In order to communicate with one another, the services (the file system (FS), the memory manager (MM), and the network service), the kernel, and the user processes send messages back and forth. These messages take the following form:
typedef struct {
int m_source; /* who sent the message */
int m_type; /* what kind of message is it */
union {
mess_1 m_m1;
mess_2 m_m2;
mess_3 m_m3;
mess_4 m_m4;
mess_5 m_m5;
mess_6 m_m6;
} m_u;
} message;typedef struct {int m1i1, m1i2, m1i3; char *m1p1, *m1p2, *m1p3;} mess_1;
typedef struct {int m2i1, m2i2, m2i3; long m2l1, m2l2; char *m2p1;} mess_2;
typedef struct {int m3i1, m3i2; char *m3p1; char m3ca1[M3_STRING];} mess_3;
typedef struct {long m4l1, m4l2, m4l3, m4l4, m4l5;} mess_4;
typedef struct {char m5c1, m5c2; int m5i1, m5i2; long m5l1, m5l2, m5l3;}mess_5;
typedef struct {int m6i1, m6i2, m6i3; long m6l1; sighandler_t m6f1;} mess_6;
(In the names of the fields above, "i" stands for integer, "l" stands for long, and "p" stands for pointer.)

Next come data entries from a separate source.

(** Where a path leads: from the root when it starts with a slash, from the
    working directory of the process otherwise. *)
Definition resolve (w : world) (p : list string) : list string :=
  match p with
  | "" :: _ => walk [] p
  | _ => walk (cwd w) p
  end.

(** [drop_prefix d f] is the rest of [f] below directory [d]. *)
Fixpoint drop_prefix (d f : list string) : option (list string) :=
  match d, f with
  | [], _ => Some f
  | x :: d', y :: f' => if decide (x = y) then drop_prefix d' f' else None
  | _ :: _, [] => None
  end.

(** [os.listdir]: the entries directly in directory [d], files and
    subdirectories alike.  A world lists regular files, so a directory is
    there when a file lies below it: empty directories, links and special
    files are beyond it, and nothing is said about them. *)
Definition listdir (w : world) (d : list string) : list string :=
  remove_dups (omap (λ f, drop_prefix d f ≫= head) (fs w)).

(** [fnmatch.fnmatch]: [*] stands for any run of characters, [?] for one. *)
Fixpoint fnmatch (pat name : string) {struct pat} : bool :=
  match pat with
  | EmptyString => match name with EmptyString => true | _ => false end
  | String c pat' =>
      if Ascii.eqb c "*" then
        (fix star (n : string) : bool :=
           fnmatch pat' n ||
           match n with EmptyString => false | String _ n' => star n' end) name
      else
        match name with
        | EmptyString => false
        | String d name' =>
            (Ascii.eqb c "?" || Ascii.eqb c d) && fnmatch pat' name'
        end
  end.

Definition ishidden (name : string) : bool :=
  match name with String "." _ => true | _ => false end.

(** [glob.glob(pattern)]: the entries of the pattern's directory whose name
    matches its last component, each returned with the directory part of the
    pattern in front.  A leading dot is matched only by a pattern that has
    one. *)
Definition glob_names (w : world) (pattern : string) : list string :=
  filter (λ name, fnmatch (basename pattern) name = true ∧
                  (ishidden (basename pattern) = false → ishidden name = false))
         (listdir w (resolve w (dirname pattern))).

The message types (i.e., m_type) that the FS sends will be DEV_OPEN, DEV_CLOSE, DEV_READ, DEV_WRITE, DEV_IOCTL3, and DEV_CANCEL. For example, if a user process opens the /dev/udp file, the FS sends a message of type "DEV_OPEN" to the network service. The type of message that the network service always sends the FS is DEVICE_REPLY.
Recall that only a single field within a union is valid. When the file system (FS) receives a request (open, read, write, etc.) for one of the device files associated with the network service (/dev/udp, /dev/tcp, /dev/ip, etc.), the FS sends a message with an m_u of mess_2 to the network service. Repeated from above, the mess_2 typedef is declared as follows:
typedef struct {int m2i1, m2i2, m2i3; long m2l1, m2l2; char *m2p1;} mess_2;
| m_source | m_type | DEVICE (m2_i1) | PROC_NR (m2_i2) | COUNT or REQUEST (m2_i3) | POSITION (m2_l1) | TTY_FLAGS (m2_l2) | ADDRESS (m2_p1) |
Note: The field POSITION is marked gray because it is not used here and TTY_FLAGS is marked gray because it is always false. This denotes that it is in blocking mode (in other words, the process is waiting for a response).
The meaning of each of these fields is as follows:
DEVICE is the minor number of the device.
PROC_NR is the process number of the client.
COUNT is the number of bytes to transfer.
REQUEST is specific to ioctl operations. An example of an ioctl operation is NWIOSUDPOPT (NetWork IO Set UDP OPTions).
POSITION is the position in the device file.
TTY_FLAGS is zero (blocking mode).
ADDRESS is a pointer to a buffer. This buffer will either be read from or written to by the network service.
It is interesting to compare the fields above with the parameters for dev_io (from the file system):
PUBLIC int dev_io(op, nonblock, dev, pos, bytes, proc, buff)
int op; /* DEV_READ, DEV_WRITE, DEV_IOCTL, etc. */
int nonblock; /* TRUE if nonblocking op */
dev_t dev; /* major-minor device number */
off_t pos; /* byte position */
int bytes; /* how many bytes to transfer */
int proc; /* in whose address space is buff? */
char *buff; /* virtual address of the buffer */
The format of reply messages is different:
| m_source | DEVICE_REPLY | proc nr | status | fd | operation | unused | unused |
The message queue is a linked list of mq_t struct's:
typedef struct mq
{
message mq_mess;
struct mq *mq_next;
int mq_allocated;
} mq_t;
Immediately after initialization, the message queue is as follows:
In preparation for receiving a message, mq_get() is called to remove one of the mq_t structs in the linked list from the free list of messages. This link will hold the next message received and will be passed to either the code that handles the messages from the file system, the asynchronous alarm task, or the ethernet task.